Task prompt —
Search the material for "Lemma" and show all lines that contain it.
═══ Data to use
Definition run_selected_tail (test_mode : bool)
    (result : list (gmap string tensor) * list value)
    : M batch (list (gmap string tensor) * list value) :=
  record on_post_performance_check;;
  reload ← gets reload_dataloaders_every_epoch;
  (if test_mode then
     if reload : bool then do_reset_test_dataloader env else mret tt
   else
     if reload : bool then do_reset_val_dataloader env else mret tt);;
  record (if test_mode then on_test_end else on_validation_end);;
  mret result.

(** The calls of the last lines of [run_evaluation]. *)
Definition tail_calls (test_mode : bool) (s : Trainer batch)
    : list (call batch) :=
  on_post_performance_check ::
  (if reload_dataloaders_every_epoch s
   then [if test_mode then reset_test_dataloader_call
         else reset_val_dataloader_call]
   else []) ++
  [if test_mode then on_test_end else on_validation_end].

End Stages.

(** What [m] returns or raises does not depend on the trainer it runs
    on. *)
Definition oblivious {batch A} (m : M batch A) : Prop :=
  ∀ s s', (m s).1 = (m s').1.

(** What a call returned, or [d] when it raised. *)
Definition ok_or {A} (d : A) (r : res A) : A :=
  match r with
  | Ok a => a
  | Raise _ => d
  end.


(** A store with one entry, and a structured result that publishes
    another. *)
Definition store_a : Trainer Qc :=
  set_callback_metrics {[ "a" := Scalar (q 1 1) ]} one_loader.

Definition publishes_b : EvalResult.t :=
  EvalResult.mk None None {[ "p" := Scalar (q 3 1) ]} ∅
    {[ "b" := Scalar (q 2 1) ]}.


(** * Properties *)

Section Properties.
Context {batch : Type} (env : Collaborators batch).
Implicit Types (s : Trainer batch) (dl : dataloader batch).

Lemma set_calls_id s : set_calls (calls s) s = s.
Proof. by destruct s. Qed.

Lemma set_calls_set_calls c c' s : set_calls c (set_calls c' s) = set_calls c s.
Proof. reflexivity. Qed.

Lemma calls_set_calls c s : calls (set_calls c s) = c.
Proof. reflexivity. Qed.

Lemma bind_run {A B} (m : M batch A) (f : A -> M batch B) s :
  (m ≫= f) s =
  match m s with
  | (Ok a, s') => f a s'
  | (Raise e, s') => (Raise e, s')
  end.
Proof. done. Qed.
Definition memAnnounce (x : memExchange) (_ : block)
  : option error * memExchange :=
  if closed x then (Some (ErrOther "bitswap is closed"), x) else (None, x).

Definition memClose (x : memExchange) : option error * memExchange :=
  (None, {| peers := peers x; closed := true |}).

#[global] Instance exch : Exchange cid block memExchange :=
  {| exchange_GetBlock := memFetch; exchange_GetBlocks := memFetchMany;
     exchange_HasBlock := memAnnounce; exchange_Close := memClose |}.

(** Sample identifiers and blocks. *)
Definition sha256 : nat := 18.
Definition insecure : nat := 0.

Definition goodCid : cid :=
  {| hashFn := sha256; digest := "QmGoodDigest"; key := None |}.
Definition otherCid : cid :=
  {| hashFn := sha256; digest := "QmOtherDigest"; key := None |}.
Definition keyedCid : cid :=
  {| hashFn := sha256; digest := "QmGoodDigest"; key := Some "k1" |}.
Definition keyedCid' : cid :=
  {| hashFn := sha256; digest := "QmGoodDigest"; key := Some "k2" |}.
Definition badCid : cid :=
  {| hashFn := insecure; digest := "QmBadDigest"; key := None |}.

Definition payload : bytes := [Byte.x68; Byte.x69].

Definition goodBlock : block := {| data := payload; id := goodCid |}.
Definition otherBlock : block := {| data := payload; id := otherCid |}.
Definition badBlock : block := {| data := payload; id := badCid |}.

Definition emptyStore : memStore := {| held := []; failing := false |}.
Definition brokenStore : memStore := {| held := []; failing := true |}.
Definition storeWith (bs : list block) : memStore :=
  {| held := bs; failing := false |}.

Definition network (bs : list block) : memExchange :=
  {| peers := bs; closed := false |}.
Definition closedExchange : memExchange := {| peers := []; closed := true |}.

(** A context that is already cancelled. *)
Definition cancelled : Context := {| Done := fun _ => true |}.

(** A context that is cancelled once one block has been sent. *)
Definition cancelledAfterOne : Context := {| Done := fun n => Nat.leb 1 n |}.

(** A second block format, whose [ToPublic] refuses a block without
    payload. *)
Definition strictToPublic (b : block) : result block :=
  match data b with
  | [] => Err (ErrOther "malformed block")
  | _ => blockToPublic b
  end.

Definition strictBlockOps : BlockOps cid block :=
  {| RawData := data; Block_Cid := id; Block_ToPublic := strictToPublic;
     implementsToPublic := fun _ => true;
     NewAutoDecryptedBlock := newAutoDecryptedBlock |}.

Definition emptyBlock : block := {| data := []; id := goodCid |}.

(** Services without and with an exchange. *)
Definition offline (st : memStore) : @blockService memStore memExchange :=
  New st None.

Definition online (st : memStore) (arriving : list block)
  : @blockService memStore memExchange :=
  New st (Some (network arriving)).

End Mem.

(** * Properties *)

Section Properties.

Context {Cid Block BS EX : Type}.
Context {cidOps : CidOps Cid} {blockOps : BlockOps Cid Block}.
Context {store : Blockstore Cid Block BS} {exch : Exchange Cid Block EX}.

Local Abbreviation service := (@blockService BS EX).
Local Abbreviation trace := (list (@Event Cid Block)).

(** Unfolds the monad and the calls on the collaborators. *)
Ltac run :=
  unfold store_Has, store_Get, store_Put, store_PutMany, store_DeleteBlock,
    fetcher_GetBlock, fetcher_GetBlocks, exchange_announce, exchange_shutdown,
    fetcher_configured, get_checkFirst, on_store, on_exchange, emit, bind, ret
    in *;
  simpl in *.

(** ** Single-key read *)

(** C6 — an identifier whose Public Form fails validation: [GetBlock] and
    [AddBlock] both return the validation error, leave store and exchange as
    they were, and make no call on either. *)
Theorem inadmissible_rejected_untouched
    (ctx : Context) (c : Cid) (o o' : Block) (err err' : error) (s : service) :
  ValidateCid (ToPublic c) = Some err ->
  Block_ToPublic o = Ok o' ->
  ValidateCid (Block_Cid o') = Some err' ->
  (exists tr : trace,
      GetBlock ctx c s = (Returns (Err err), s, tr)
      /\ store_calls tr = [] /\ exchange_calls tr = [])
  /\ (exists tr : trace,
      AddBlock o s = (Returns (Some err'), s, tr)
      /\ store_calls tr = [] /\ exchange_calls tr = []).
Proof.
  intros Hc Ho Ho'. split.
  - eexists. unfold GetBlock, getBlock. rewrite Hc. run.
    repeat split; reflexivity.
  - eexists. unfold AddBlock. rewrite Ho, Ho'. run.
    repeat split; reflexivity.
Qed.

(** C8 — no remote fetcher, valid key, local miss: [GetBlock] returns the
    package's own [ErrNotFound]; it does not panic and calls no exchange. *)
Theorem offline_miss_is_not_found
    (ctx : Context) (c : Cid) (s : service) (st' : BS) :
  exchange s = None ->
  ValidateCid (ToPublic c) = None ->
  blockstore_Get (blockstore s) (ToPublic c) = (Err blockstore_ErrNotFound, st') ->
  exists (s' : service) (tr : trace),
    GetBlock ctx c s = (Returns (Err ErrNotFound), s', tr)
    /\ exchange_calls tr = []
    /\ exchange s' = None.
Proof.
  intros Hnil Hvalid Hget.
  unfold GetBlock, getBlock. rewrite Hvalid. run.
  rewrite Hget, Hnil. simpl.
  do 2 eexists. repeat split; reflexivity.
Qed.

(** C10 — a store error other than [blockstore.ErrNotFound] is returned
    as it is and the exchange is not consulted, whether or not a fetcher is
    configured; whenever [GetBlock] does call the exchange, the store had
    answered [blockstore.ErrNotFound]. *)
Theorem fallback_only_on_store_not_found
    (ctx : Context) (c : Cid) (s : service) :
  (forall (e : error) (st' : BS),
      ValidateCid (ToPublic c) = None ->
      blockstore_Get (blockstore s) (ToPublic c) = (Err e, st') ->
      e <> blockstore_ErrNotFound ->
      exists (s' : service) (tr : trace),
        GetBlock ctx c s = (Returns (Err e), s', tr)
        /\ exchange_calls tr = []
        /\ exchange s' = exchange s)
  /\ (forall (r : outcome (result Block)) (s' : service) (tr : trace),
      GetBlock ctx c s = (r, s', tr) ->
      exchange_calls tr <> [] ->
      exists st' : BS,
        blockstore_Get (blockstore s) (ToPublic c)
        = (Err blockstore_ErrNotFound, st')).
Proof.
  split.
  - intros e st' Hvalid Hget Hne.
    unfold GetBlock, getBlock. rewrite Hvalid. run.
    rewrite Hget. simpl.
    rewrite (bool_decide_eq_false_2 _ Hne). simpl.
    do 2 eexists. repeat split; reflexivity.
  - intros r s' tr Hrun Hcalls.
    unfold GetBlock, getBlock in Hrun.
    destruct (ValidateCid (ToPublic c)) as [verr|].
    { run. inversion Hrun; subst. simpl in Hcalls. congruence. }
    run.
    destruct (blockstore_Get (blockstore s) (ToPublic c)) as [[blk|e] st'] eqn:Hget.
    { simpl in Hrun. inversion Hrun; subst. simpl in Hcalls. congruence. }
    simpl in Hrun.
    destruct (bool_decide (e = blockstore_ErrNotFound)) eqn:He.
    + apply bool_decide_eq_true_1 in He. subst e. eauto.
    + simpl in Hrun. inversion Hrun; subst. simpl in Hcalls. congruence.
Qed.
══════
Result for this exercise —
Lemma set_calls_id s : set_calls (calls s) s = s.
Lemma set_calls_set_calls c c' s : set_calls c (set_calls c' s) = set_calls c s.
Lemma calls_set_calls c s : calls (set_calls c s) = c.
Lemma bind_run {A B} (m : M batch A) (f : A -> M batch B) s :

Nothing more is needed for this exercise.